The Contemporary Standard (2) vs. Séverine Serizy (10)
I am sitting at the bar, sipping on my Séverine Serizy, waiting for the surrealism to kick in—waiting, also, for Edith to appear at our follow-up to last week’s martini appointment. She materializes. The barman presents to her my interpretation of The Contemporary Standard, which I call The Liquid Transmitter.
“This is The Liquid Transmitter,” I say, explaining that it relies on Old Tom, a slyly soft, slightly sweet style of gin ubiquitous in the Gilded Age, when the institutions of telephony and the martini began to emerge. (“The first martinis were made with Old Tom,” Gary Regan writes, discussing The Martinez, in The Joy of Mixology.) I float the fun fact that Old Tom once was dispensed from cat-shaped vending machines.
“It tastes like water!” Edith says. Then chummily she asks, not for the first time and not without a glimmer of expectancy, if I have prepared myself mentally for this project's “crash-and-burn phase.” I do not quite see what she means.
I am sitting at the desk, siccing coffee at my eyelids, waiting for the editrix to shoot me an email following up our most recent rendezvous, which effected the delivery of vermouth-spiked cocktail onions prepared by editorial assistant J. Bryan Lowder ("When I was boiling them, my roommate said it smelled like the cats had been sick in his room!").
Ah, here is the email!
When we spoke last night, you mentioned that you think you will “crash and burn” at some point during the remainder of the tournament. I confess that this worried me, largely because I assumed you had already gone through your crash-and-burn phase. I understand that this is a stressful project, and that I’m putting a lot of pressure on you to get to the championship already, so of course there’s going to be some psychological fallout. But can this be a carefully controlled, tightly managed crash-and-burn phase, please? Is there any chance you can defer the crashing and burning until after you finish the Sweet 16? Or, better yet, put it off till you live-blog the Final Four and Championship on Monday night?
With and on that note, lyrically Madness Martini sinks into dementia, proving narrative passé.

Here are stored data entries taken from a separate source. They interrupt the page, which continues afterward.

(* ===== verification/NetTask.v ===== *)
(** * Tasks of the scheduler ([NetTask] of [ghost_agent/net_scheduler.{h,cc}]) and the choice of a CPU

    Times and durations of [absl] are nanoseconds in [Z]; [InfiniteFuture] is
    [None]. *)
From S2P Require Import Prelude StateMonad Ghost.
Open Scope Z_scope.

(** The enumeration [BLOCKED = 0, ..., PENDING = 4]. *)
Inductive run_state_t := BLOCKED | QUEUED | ON_CPU | YIELDING | PENDING.

Global Instance run_state_eq_dec : EqDecision run_state_t.
Proof. solve_decision. Defined.

Section task.
Context `{CpuLists}.

Record NetTask := {
  gtid : Gtid;                  (** of the base class [Task] *)
  seqnum : Z;                   (** of the base class [Task] *)
  start_submit : option Z;
  run_state : run_state_t;
  cpu : option Cpu;
  prio_boost : bool;
  runtime : Z;
  elapsed_runtime : Z;
  preempted : bool;
  allowed_cpulist : CpuList;
  high_priority : bool;
}.

(** The member initialisers.  [high_priority] has none: it starts with
    whatever the memory of the allocation holds, the argument [garbage]. *)
Definition new_task (g : Gtid) (garbage : bool) : NetTask := {|
  gtid := g; seqnum := 0; start_submit := None; run_state := BLOCKED; cpu := None;
  prio_boost := false; runtime := 0; elapsed_runtime := 0; preempted := false;
  allowed_cpulist := EmptyCpuList; high_priority := garbage
|}.

(** The predicates of the header. *)
Definition blocked (t : NetTask) : bool := bool_decide (run_state t = BLOCKED).
Definition queued (t : NetTask) : bool := bool_decide (run_state t = QUEUED).
Definition oncpu (t : NetTask) : bool := bool_decide (run_state t = ON_CPU).
Definition yielding (t : NetTask) : bool := bool_decide (run_state t = YIELDING).
Definition pending (t : NetTask) : bool := bool_decide (run_state t = PENDING).

(** Assignments to the fields. *)
Definition set_run_state (x : run_state_t) (t : NetTask) : NetTask := {|
  gtid := gtid t; seqnum := seqnum t; start_submit := start_submit t; run_state := x; cpu := cpu t;
  prio_boost := prio_boost t; runtime := runtime t; elapsed_runtime := elapsed_runtime t;
  preempted := preempted t; allowed_cpulist := allowed_cpulist t; high_priority := high_priority t |}.
Definition set_cpu (x : option Cpu) (t : NetTask) : NetTask := {|
  gtid := gtid t; seqnum := seqnum t; start_submit := start_submit t; run_state := run_state t; cpu := x;
  prio_boost := prio_boost t; runtime := runtime t; elapsed_runtime := elapsed_runtime t;
  preempted := preempted t; allowed_cpulist := allowed_cpulist t; high_priority := high_priority t |}.
Definition set_seqnum (x : Z) (t : NetTask) : NetTask := {|
  gtid := gtid t; seqnum := x; start_submit := start_submit t; run_state := run_state t; cpu := cpu t;
  prio_boost := prio_boost t; runtime := runtime t; elapsed_runtime := elapsed_runtime t;
  preempted := preempted t; allowed_cpulist := allowed_cpulist t; high_priority := high_priority t |}.
Definition set_start_submit (x : option Z) (t : NetTask) : NetTask := {|
  gtid := gtid t; seqnum := seqnum t; start_submit := x; run_state := run_state t; cpu := cpu t;
  prio_boost := prio_boost t; runtime := runtime t; elapsed_runtime := elapsed_runtime t;
  preempted := preempted t; allowed_cpulist := allowed_cpulist t; high_priority := high_priority t |}.
Definition set_prio_boost (x : bool) (t : NetTask) : NetTask := {|
  gtid := gtid t; seqnum := seqnum t; start_submit := start_submit t; run_state := run_state t; cpu := cpu t;
  prio_boost := x; runtime := runtime t; elapsed_runtime := elapsed_runtime t;
  preempted := preempted t; allowed_cpulist := allowed_cpulist t; high_priority := high_priority t |}.
Definition set_preempted (x : bool) (t : NetTask) : NetTask := {|
  gtid := gtid t; seqnum := seqnum t; start_submit := start_submit t; run_state := run_state t; cpu := cpu t;
  prio_boost := prio_boost t; runtime := runtime t; elapsed_runtime := elapsed_runtime t;
  preempted := x; allowed_cpulist := allowed_cpulist t; high_priority := high_priority t |}.
Definition set_runtimes (x e : Z) (t : NetTask) : NetTask := {|
  gtid := gtid t; seqnum := seqnum t; start_submit := start_submit t; run_state := run_state t; cpu := cpu t;
  prio_boost := prio_boost t; runtime := x; elapsed_runtime := e;
  preempted := preempted t; allowed_cpulist := allowed_cpulist t; high_priority := high_priority t |}.
Definition set_allowed_cpulist (x : CpuList) (t : NetTask) : NetTask := {|
  gtid := gtid t; seqnum := seqnum t; start_submit := start_submit t; run_state := run_state t; cpu := cpu t;
  prio_boost := prio_boost t; runtime := runtime t; elapsed_runtime := elapsed_runtime t;
  preempted := preempted t; allowed_cpulist := x; high_priority := high_priority t |}.
Definition set_high_priority (x : bool) (t : NetTask) : NetTask := {|
  gtid := gtid t; seqnum := seqnum t; start_submit := start_submit t; run_state := run_state t; cpu := cpu t;
  prio_boost := prio_boost t; runtime := runtime t; elapsed_runtime := elapsed_runtime t;
  preempted := preempted t; allowed_cpulist := allowed_cpulist t; high_priority := x |}.

(** [CHECK_GE(new_runtime, runtime)] fails: [None]. *)
Definition SetRuntime (new_runtime : Z) (update_elapsed_runtime : bool) (t : NetTask) : option NetTask :=
  if new_runtime <? runtime t then None
  else Some (set_runtimes new_runtime
               (if update_elapsed_runtime then elapsed_runtime t + (new_runtime - runtime t)
                else elapsed_runtime t) t).

(** The heap comparator. *)
Definition NetTaskLess (e1 e2 : NetTask) : bool :=
  if prio_boost e1 && negb (prio_boost e2) then true
  else if prio_boost e2 && negb (prio_boost e1) then false
  else if preempted e1 && negb (preempted e2) then true
  else if preempted e2 && negb (preempted e1) then false
  else elapsed_runtime e1 <? elapsed_runtime e2.

(** ** [PickNextCpu] *)
Context `{!Topology}.

Definition PickNextCpu (avail_cpus : CpuList) (task : NetTask) (enforce_affinity : bool) : option Cpu :=
  let allowed_cpus := if enforce_affinity then Intersection (allowed_cpulist task) avail_cpus else avail_cpus in
  if Empty allowed_cpus then None
  else match cpu task with
  | None => Front allowed_cpus
  | Some previous_cpu =>
      if IsSet allowed_cpus previous_cpu then Some previous_cpu
      else match Front (Intersection allowed_cpus (siblings previous_cpu)) with
      | Some sibling_cpu => Some sibling_cpu
      | None =>
          match Front (Intersection allowed_cpus (l3_siblings previous_cpu)) with
          | Some l3_sibling_cpu => Some l3_sibling_cpu
          | None =>
              match list_find (λ allowed_cpu, numa_node previous_cpu = numa_node allowed_cpu) (Cpus allowed_cpus) with
              | Some (_, allowed_cpu) => Some allowed_cpu
              | None => Front allowed_cpus
              end
          end
      end
  end.

(** The CPUs that a task may get in a round. *)
Definition allowed_cpus (avail_cpus : CpuList) (task : NetTask) (enforce_affinity : bool) : list Cpu :=
  if enforce_affinity then filter (λ c, IsSet avail_cpus c = true) (Cpus (allowed_cpulist task))
  else Cpus avail_cpus.

(** How far a CPU is from the one the task ran on last. *)
Definition distance (task : NetTask) (c : Cpu) : nat :=
  match cpu task with
  | None => 0
  | Some p => if decide (c = p) then 0
              else if IsSet (siblings p) c then 1
              else if IsSet (l3_siblings p) c then 2
              else if decide (numa_node p = numa_node c) then 3 else 4
  end%nat.

(** The first element of [l] where [f] is least. *)
Fixpoint nearest {A} (f : A → nat) (l : list A) : option A :=
  match l with
  | [] => None
  | a :: l => match nearest f l with
              | Some b => if decide (f b < f a)%nat then Some b else Some a
              | None => Some a
              end
  end.

(** *** [PickNextCpu] chooses the nearest allowed CPU *)

Lemma nearest_elem {A} (f : A → nat) l a : nearest f l = Some a → a ∈ l.
Proof.
  revert a. induction l as [|b l IH]; intros a; cbn; [done|].
  destruct (nearest f l) as [c|]; [case_decide|]; intros [= <-]; [right; auto|left..].
Qed.

Lemma nearest_None {A} (f : A → nat) l : nearest f l = None → l = [].
Proof. destruct l as [|b l]; cbn; [done|]. destruct (nearest f l); [by case_decide|done]. Qed.

Lemma nearest_least {A} (f : A → nat) l a : nearest f l = Some a → ∀ b, b ∈ l → (f a <= f b)%nat.
Proof.
  revert a. induction l as [|c l IH]; intros a; cbn; [done|]. intros Ha b Hb.
  destruct (nearest f l) as [d|] eqn:Hn.
  - assert (∀ x, x ∈ l → f d <= f x)%nat as Hd by auto. apply elem_of_cons in Hb as [->|Hb%Hd];
      case_decide; simplify_eq; lia.
  - apply nearest_None in Hn as ->. simplify_eq. by apply list_elem_of_singleton in Hb as ->.
Qed.

(** The first element at the least value. *)
Lemma nearest_head {A} (f : A → nat) l k a :
  (∀ x, x ∈ l → k <= f x)%nat → head (filter (λ x, f x = k) l) = Some a → nearest f l = Some a.
Proof.
  revert a. induction l as [|b l IH]; intros a Hk; [done|]. cbn [nearest].
  assert (∀ x, x ∈ l → k <= f x)%nat as Hk' by (intros x Hx; apply Hk; by right).
  rewrite filter_cons. destruct (decide (f b = k)) as [Hb|Hb].
  - intros [= <-]. destruct (nearest f l) as [c|] eqn:Hn; [|done].
    rewrite decide_False; [done|]. specialize (Hk' _ (nearest_elem _ _ _ Hn)). lia.
  - intros Ha. rewrite (IH a Hk' Ha). rewrite decide_True; [done|].
    assert (f a = k) as ->.
    { assert (a ∈ filter (λ x, f x = k) l) as Hin by (destruct (filter _ l); simplify_eq/=; left).
      by apply list_elem_of_filter in Hin as [? _]. }
    assert (k <= f b)%nat by (apply Hk; left). lia.
Qed.

Lemma head_filter_None {A} (P : A → Prop) `{∀ x, Decision (P x)} l :
  head (filter P l) = None → ∀ x, x ∈ l → ¬ P x.
Proof.
  intros Hh x Hx HP. assert (x ∈ filter P l) as Hin by (by apply list_elem_of_filter).
  destruct (filter P l); [by apply elem_of_nil in Hin|done].
Qed.

Lemma filter_ext_in {A} (P Q : A → Prop) `{∀ x, Decision (P x), ∀ x, Decision (Q x)} (l : list A) :
  (∀ x, x ∈ l → P x ↔ Q x) → filter P l = filter Q l.
Proof.
  induction l as [|a l IH]; intros HPQ; [done|]. rewrite !filter_cons, IH by (intros; apply HPQ; by right).
  assert (P a ↔ Q a) by (apply HPQ; left). by repeat case_decide; tauto.
Qed.

Lemma list_find_head {A} (P : A → Prop) `{∀ x, Decision (P x)} l : snd <$> list_find P l = head (filter P l).
Proof.
  induction l as [|a l IH]; [done|]. rewrite filter_cons. cbn [list_find]. destruct (decide (P a)); [done|].
  rewrite <-IH. by destruct (list_find P l) as [[]|].
Qed.

Context `{!CpuListLaws}.

Lemma allowed_cpus_list avail t e :
  Cpus (if e : bool then Intersection (allowed_cpulist t) avail else avail) = allowed_cpus avail t e.
Proof. destruct e; cbn; [apply Cpus_Intersection|done]. Qed.

(** One class of distances: the first CPU in it, if all nearer classes are empty. *)
Lemma nearest_class t l k (P : Cpu → Prop) `{∀ c, Decision (P c)} :
  (∀ c, c ∈ l → k <= distance t c)%nat → (∀ c, c ∈ l → distance t c = k ↔ P c) →
  match head (filter P l) with
  | Some a => nearest (distance t) l = Some a
  | None => ∀ c, c ∈ l → (S k <= distance t c)%nat
  end.
Proof.
  intros Hk HP.
  assert (filter P l = filter (λ c, distance t c = k) l) as ->.
  { apply filter_ext_in. intros c Hc. symmetry. auto. }
  destruct (head _) as [a|] eqn:Hh; [by eapply nearest_head|].
  intros c Hc. pose proof (head_filter_None _ _ Hh c Hc) as Hne. cbv beta in Hne. specialize (Hk c Hc). lia.
Qed.

Ltac by_class Hd Hk :=
  let d := fresh in let Hin := fresh in
  intros d Hin; specialize (Hk d Hin); rewrite Hd in * by done; repeat case_match; (lia || done).

Lemma PickNextCpu_nearest avail t e : PickNextCpu avail t e = nearest (distance t) (allowed_cpus avail t e).
Proof.
  unfold PickNextCpu. set (a := if e then _ else _). assert (Cpus a = allowed_cpus avail t e) as Ha by apply allowed_cpus_list.
  rewrite <-Ha. clearbody a. rewrite Empty_Cpus. case_bool_decide as Hemp; [by rewrite Hemp|].
  assert (∀ c, c ∈ Cpus a → (0 <= distance t c)%nat) as H0' by (intros; lia).
  destruct (cpu t) as [p|] eqn:Hp.
  2:{ rewrite Front_Cpus. destruct (Cpus a) as [|c l] eqn:Hl; [done|]. symmetry.
      apply (nearest_head _ _ 0%nat); [intros; lia|]. rewrite filter_cons. unfold distance. by rewrite Hp. }
  pose proof (nearest_class t (Cpus a) 0 (λ c, c = p) H0') as Hs.
  destruct (IsSet a p) eqn:Hset.
  { apply elem_Cpus in Hset. symmetry.
    assert (head (filter (λ c, c = p) (Cpus a)) = Some p) as Hh.
    { destruct (head _) as [q|] eqn:Hq; [|by destruct (head_filter_None _ _ Hq p Hset)].
      assert (q ∈ filter (λ c, c = p) (Cpus a)) as Hin by (destruct (filter _ _); simplify_eq/=; left).
      apply list_elem_of_filter in Hin as [-> _]. done. }
    rewrite Hh in Hs. apply Hs. intros c Hc. unfold distance. rewrite Hp.
    destruct (decide (c = p)); [done|]. repeat case_match; lia. }
  assert (∀ c, c ∈ Cpus a → c ≠ p) as Hne by (intros c Hc ->; apply elem_Cpus in Hc; congruence).
  assert (∀ c, c ∈ Cpus a → distance t c = if IsSet (siblings p) c then 1
              else if IsSet (l3_siblings p) c then 2
              else if decide (numa_node p = numa_node c) then 3 else 4)%nat as Hd.
  { intros c Hc. unfold distance. by rewrite Hp, decide_False by auto. }
  assert (∀ c, c ∈ Cpus a → (1 <= distance t c)%nat) as Hk1 by (intros c Hc; rewrite Hd by done; repeat case_match; lia).
  clear Hs H0'. rewrite !Front_Cpus, !Cpus_Intersection.
  pose proof (nearest_class t (Cpus a) 1 (λ c, IsSet (siblings p) c = true) Hk1) as H1'.
  destruct (head (filter (λ c, IsSet (siblings p) c = true) (Cpus a))) as [c|]; [symmetry; apply H1'; by_class Hd Hk1|].
  assert (∀ c, c ∈ Cpus a → (2 <= distance t c)%nat) as Hk2 by (apply H1'; by_class Hd Hk1). clear H1'.
  pose proof (nearest_class t (Cpus a) 2 (λ c, IsSet (l3_siblings p) c = true) Hk2) as H2'.
  destruct (head (filter (λ c, IsSet (l3_siblings p) c = true) (Cpus a))) as [c|].
  { symmetry. apply H2'. by_class Hd Hk2. }
  assert (∀ c, c ∈ Cpus a → (3 <= distance t c)%nat) as Hk3.
  { apply H2'. by_class Hd Hk2. }
  clear H2'. pose proof (list_find_head (λ c, numa_node p = numa_node c) (Cpus a)) as Hf.
  pose proof (nearest_class t (Cpus a) 3 (λ c, numa_node p = numa_node c) Hk3) as H3'.
  rewrite <-Hf in H3'. destruct (list_find _ (Cpus a)) as [[i c]|]; cbn in H3'.
  { symmetry. apply H3'. by_class Hd Hk3. }
  assert (∀ c, c ∈ Cpus a → (4 <= distance t c)%nat) as Hk4.
  { apply H3'. by_class Hd Hk3. }
  symmetry. destruct (Cpus a) as [|c l] eqn:Hl; [done|]. apply (nearest_head _ _ 4%nat); [done|].
  rewrite filter_cons, decide_True; [done|].
  specialize (Hk4 c (list_elem_of_here _ _)). rewrite Hd in * by left. repeat case_match; (lia || done).
Qed.

(** What is picked is available, and something is picked unless no CPU is allowed. *)
Lemma PickNextCpu_IsSet avail t e c : PickNextCpu avail t e = Some c → IsSet avail c = true.
Proof.
  rewrite PickNextCpu_nearest. intros Hin%nearest_elem. unfold allowed_cpus in Hin. destruct e.
  - by apply list_elem_of_filter in Hin as [? _].
  - by apply elem_Cpus.
Qed.

Lemma PickNextCpu_some avail t : Empty avail = false → ∃ c, PickNextCpu avail t false = Some c.
Proof.
  rewrite Empty_Cpus, PickNextCpu_nearest. intros Hne%bool_decide_eq_false. cbn.
  destruct (nearest _ _) eqn:Hn; [eauto|]. by apply nearest_None in Hn.
Qed.

End task.
(** ** The global agent's CPU *)

(** The loop that looks for a target; [None]: no CPU is suitable. *)
Fixpoint find_target (global_cpu_id home : Cpu) (l : list Cpu) : M (option Cpu) :=
  match l with
  | [] => mret None
  | c :: l =>
      go_home ← (if bool_decide (home ≠ global_cpu_id) then
                   a ← Available home;
                   if a : bool then call (Committed home) else mret false
                 else mret false);
      if go_home : bool then SyncCpuState home;; mret (Some home)
      else
        cs ← cpu_state c;
        if in_switchto cs then find_target global_cpu_id home l
        else if negb (bool_decide (numa_node c = numa_node home)) then find_target global_cpu_id home l
        else
          ok ← (if bool_decide (c ≠ global_cpu_id) then
                  a ← Available c;
                  if a : bool then call (Committed c) else mret false
                else mret false);
          if ok : bool then mret (Some c) else find_target global_cpu_id home l
  end.

Definition PickNextGlobalCPU : M unit :=
  s ← get;
  target ← find_target (global_cpuid_ s) (global_home_cpu_ s) (Cpus (cpus_ s));
  match target with
  | None => mret tt
  | Some target =>
      committed ← call (Committed target);
      CHECK committed;;
      cs ← cpu_state target;
      when (is_some (next cs)) (SyncCpuState target;; mret tt);;
      cs ← cpu_state target;
      (match current cs with
       | None => mret tt
       | Some prev =>
           t ← get_task prev;
           CHECK (oncpu t);;
           in_sync ← PreemptTask (Some prev) None 0;
           CHECK in_sync;;
           upd_task prev (set_prio_boost true);;
           Enqueue prev;;
           upd_cpu target (set_current None)
       end);;
      SetGlobalCPU target;;
      call (Ping target);;
      count count_migration
  end.

Definition SCHED_OTHER : Z := 0.

Definition SetSchedCFS (p : ptr) : M unit :=
  t ← get_task p;
  ret ← call (sched_setscheduler (tid (gtid t)) SCHED_OTHER);
  when (ret =? 0) (now ← call (sched_getscheduler (tid (gtid t))); CHECK (now =? SCHED_OTHER)).

End scheduler.
Lemma SyncCpuState_spec c st s :
  at_ s (places s) → cpu_states_ s !! c = Some st → next st = None ∨ E ∨ done (world_ s) c →
  wp E (SyncCpuState c) (synced c st s) s.
Proof.
  intros HA Hc Hdone. unfold SyncCpuState. sched_step. destruct (next st) as [p|] eqn:Hn.
  2:{ sched_step. split; [frames|done|reflexivity|done|done| |by left]. exists st. naive_solver. }
  assert (current st = None) as Hcur by (destruct (pl_excl _ _ _ _ HA _ _ Hc); congruence).
  pose proof (pl_next _ _ _ _ HA _ _ _ Hc Hn) as (t & Hp & Hpl)%places_Some.
  sched_step. sched_step.
  2:{ unfold queued, place_of in *. by destruct (run_state t). }
  sched_step. sched_step.
  2:{ destruct Hdone as [?|[He|Hd]]; [done|exact He|]. exfalso. apply done_committed in Hd.
      rewrite Hask in Hd. cbn in Hd. congruence. }
  sched_step. pose proof (place_unassign _ _ _ _ _ _ _ HA Hc Hn) as HA'.
  sched_step. sched_step.
  - do 6 sched_step. assert (∀ s', tasks_ s' = <[p := set_cpu (Some c) (set_prio_boost false (set_run_state ON_CPU t))]> (tasks_ s) →
      places s' = <[p := Running (Some c)]> (places s)) as Hpl'.
    { intros s' Ht. by rewrite (places_insert s s' _ _ Ht). }
    rewrite !map_task_task.
    split; [frames| |keeps| |by rewrite Hn| |by right].
    + unfold at_. rewrite Hpl' by done. cbn. rewrite list_insert_insert_eq.
      eapply (place_run _ _ _ _ c (set_next None st) p) in HA'; [|by rewrite lookup_insert_eq|lookup|done..].
      by rewrite list_insert_insert_eq, insert_insert_eq in HA'.
    + intros d Hd. cbn. by rewrite !list_lookup_insert_ne by done.
    + eexists. split; [lookup|]. split_and!; [done..|]. rewrite Hn. intros q [= <-]. left. split_and!; [done..|]. by apply Hpl'.
  - do 2 sched_step. eapply wp_bind, wp_Enqueue; [lookup|exact HA'|by rewrite lookup_insert_eq|].
    intros s1 Hf1 Ht1 Hw1 Hy1 Hc1 HA1 _. rewrite insert_insert_eq in HA1. sched_step.
    assert (places s1 = <[p := Queued]> (places s)) as Hpl1.
    { rewrite (places_insert _ _ _ _ Ht1). unfold places. cbn. by rewrite !fmap_insert, !insert_insert_eq. }
    assert (keeps_done s s1) as Hk1.
    { etransitivity; [|by apply keeps_done_world]. keeps. }
    assert (done (world_ s) c → txn (world_ s) c ≠ GHOST_TXN_COMPLETE) as Htxn.
    { intros Hd. rewrite <-(keeps_done_state s (map_cpu c (set_next None st) (set_world_ w s)) c r0 w0);
        [by rewrite bool_decide_eq_false in Heqb|keeps|done|done]. }
    assert (frame s s1) by (etransitivity; [|exact Hf1]; frames).
    sched_step; repeat sched_step;
      (split; [frames|unfold at_; change (places (map_count _ _)) with (places s1); by rewrite Hpl1|keeps| |by rewrite Hn| |by right]).
    all: try (intros d Hd; cbn; rewrite Hc1; cbn; by rewrite !list_lookup_insert_ne by done).
    all: exists (set_next None st); cbn; rewrite Hc1; split; [lookup|]; split_and!; [done..|];
      rewrite Hn; intros q [= <-]; right; split_and!; done.
Qed.

Lemma wp_UpdateTaskRuntime p t r b Q s :
  tasks_ s !! p = Some t → r <= cputime (world_ s) (gtid t) → E ∨ runtime t <= r →
  (∀ e, frame s (map_task p (set_runtimes r e t) s) → Q tt (map_task p (set_runtimes r e t) s)) →
  wp E (UpdateTaskRuntime p r b) Q s.
Proof.
  intros Hp Hr Hle HQ. unfold UpdateTaskRuntime, SetRuntime. sched_step.
  destruct (Z.ltb_spec r (runtime t)).
  - sched_step; [done|]. destruct Hle; [done|lia].
  - sched_step. apply HQ. eapply frame_task; [done..|by right].
Qed.

(** Where [cpu_state_of] finds the task. *)
Lemma wp_cpu_state_of p t Q s :
  at_ s (places s) → tasks_ s !! p = Some t → run_state t = ON_CPU ∨ run_state t = PENDING →
  (∀ c st, cpu t = Some c → cpu_states_ s !! c = Some st →
    (run_state t = ON_CPU → current st = Some p) → (run_state t = PENDING → next st = Some p) → Q c s) →
  wp E (cpu_state_of p) Q s.
Proof.
  intros HA Hp Hst HQ.
  assert (∃ c st, cpu t = Some c ∧ cpu_states_ s !! c = Some st ∧ (current st = Some p ∨ next st = Some p) ∧
    (run_state t = ON_CPU → current st = Some p) ∧ (run_state t = PENDING → next st = Some p)) as (c & st & Hcpu & Hc & Hor & H1' & H2').
  { destruct Hst as [Hst|Hst].
    - destruct (pl_running _ _ _ _ HA p (cpu t)) as (c & st & -> & ? & ?); [|naive_solver congruence].
      apply places_Some. exists t. unfold place_of. by rewrite Hst.
    - destruct (pl_assigned _ _ _ _ HA p (cpu t)) as (c & st & -> & ? & ?); [|naive_solver congruence].
      apply places_Some. exists t. unfold place_of. by rewrite Hst. }
  unfold cpu_state_of. sched_step. rewrite Hcpu. sched_step; [|done].
  sched_step. 2:{ unfold oncpu, pending in *. by destruct Hst as [Hst|Hst]; rewrite Hst in *. }
  do 2 sched_step. sched_step; [sched_step; by eapply HQ|].
  apply orb_false_iff in Hchk1 as [?%bool_decide_eq_false ?%bool_decide_eq_false]. naive_solver.
Qed.

(** A task on a CPU, or pending there, leaves it.  A pending one must have
    been started in the meantime. *)
Definition may_leave s t (r : Z) : Prop :=
  runtime t <= r ∧
  (run_state t = PENDING → ∀ c, cpu t = Some c → done (world_ s) c ∧ txn (world_ s) c = GHOST_TXN_COMPLETE).

Lemma wp_leave_cpu p t r Q s :
  at_ s (places s) → tasks_ s !! p = Some t → run_state t = ON_CPU ∨ run_state t = PENDING →
  r <= cputime (world_ s) (gtid t) → E ∨ may_leave s t r →
  (∀ s' t', frame s s' → tasks_ s' !! p = Some t' → run_state t' = ON_CPU →
    <[p := Off]> (places s') = <[p := Off]> (places s) → at_ s' (<[p := Off]> (places s)) → Q tt s') →
  wp E (leave_cpu p r) Q s.
Proof.
  intros HA Hp Hst Hr Hmay HQ. unfold leave_cpu. wp_seq.
  eapply wp_UpdateTaskRuntime; [done..|unfold may_leave in Hmay; tauto|]. intros e Hf1.
  assert (places (map_task p (set_runtimes r e t) s) = places s) as Hpl1 by by eapply places_same.
  wp_seq. eapply wp_cpu_state_of; [by rewrite Hpl1|lookup|done|]. cbn. intros c st Hcpu Hc Hcur Hnext.
  sched_step. destruct Hst as [Hst|Hst].
  - sched_step; [by unfold pending in *; cbn in *; rewrite Hst in *|].
    sched_step. eapply HQ; [frames|lookup|done| |].
    + unfold places at 1. cbn. by rewrite fmap_insert, insert_insert_eq.
    + eapply place_vacate; [exact HA|done|auto].
  - sched_step; [|by unfold pending in *; cbn in *; rewrite Hst in *].
    sched_step. sched_step; [|by rewrite bool_decide_eq_false in *; naive_solver].
    sched_step; [|destruct (pl_excl _ _ _ _ HA _ _ Hc); rewrite bool_decide_eq_false in *; naive_solver congruence].
    sched_step. wp_seq. eapply wp_mono; [eapply SyncCpuState_spec; [by rewrite Hpl1|done|]|].
    { unfold may_leave in Hmay. cbn. naive_solver. }
    intros b s2 [Hf2 HA2 _ _ _ (st2 & Hc2 & Hn2 & _ & Hcase) _]. rewrite Hpl1 in Hcase.
    destruct (Hcase p) as [(-> & Hcur2 & Hpl2)|(-> & _ & _ & Htxn)]; [auto| |].
    + sched_step; [|done]. sched_step.
      assert (places s2 !! p = Some (Running (Some c))) as (t2 & Hp2 & Ht2)%places_Some
        by (by rewrite Hpl2, lookup_insert_eq).
      assert (run_state t2 = ON_CPU) by (unfold place_of in Ht2; by destruct (run_state t2)).
      eapply HQ; [|lookup|done| |].
      * etransitivity; [exact Hf1|]. etransitivity; [exact Hf2|]. frames.
      * change (places (map_cpu _ _ s2)) with (places s2). by rewrite Hpl2, insert_insert_eq.
      * eapply place_vacate in HA2; [|done..]. by rewrite Hpl2, insert_insert_eq in HA2.
    + sched_step; [done|]. destruct Hmay as [?|[_ Hmay]]; [done|]. cbn in Htxn. naive_solver.
Qed.
End transactions.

I am setting here a record of two (2) very fine interpretations of the Contemporary Standard, which advances to the Sweet 16:
The Liquid Transmitter
2½ ounces Hayman's Old Tom gin
½ ounce Dolin dry vermouth
1 dash orange bitters
1 dash grapefruit bitters
Garnish: 1 cherry, 1 broad piece of lemon peel long enough to arc across the glass at its diameter
Place the cherry at the center of the bowl of a chilled cocktail glass. Do not risk swallowing a toothpick—that's what killed Sherwood Anderson. Stir well with ice and strain into the chilled cocktail glass. Garnish and serve. Pretend that the lemon peel is a tiny little yellow telephone.
Under the Host
1¾ ounces Hayman's Old Tom gin
¾ ounce Dorothy Parker American Gin
½ ounce Dolin dry vermouth
1 dash orange bitters (optional)
Garnish: lemon twist
Stir well with ice and strain into a chilled cocktail glass. Garnish and serve and note well: These martinis may be deceptive. Have two at the very most. Have three and you’re under the table.
The Contemporary Standard advances to the Sweet 16 in the South Regional.
The saxophone wails, the martini glass is drained,
and night like black swansdown settles on the city.
The Cuke (2) vs. The Martinez (10)
Q: How forgettably bland is the Cuke?
A: I don't remember.
The Martinez advances to the Sweet 16 in the Midwest Regional.
TODAY IN SLATE
The Ebola Story
How our minds build narratives out of disaster.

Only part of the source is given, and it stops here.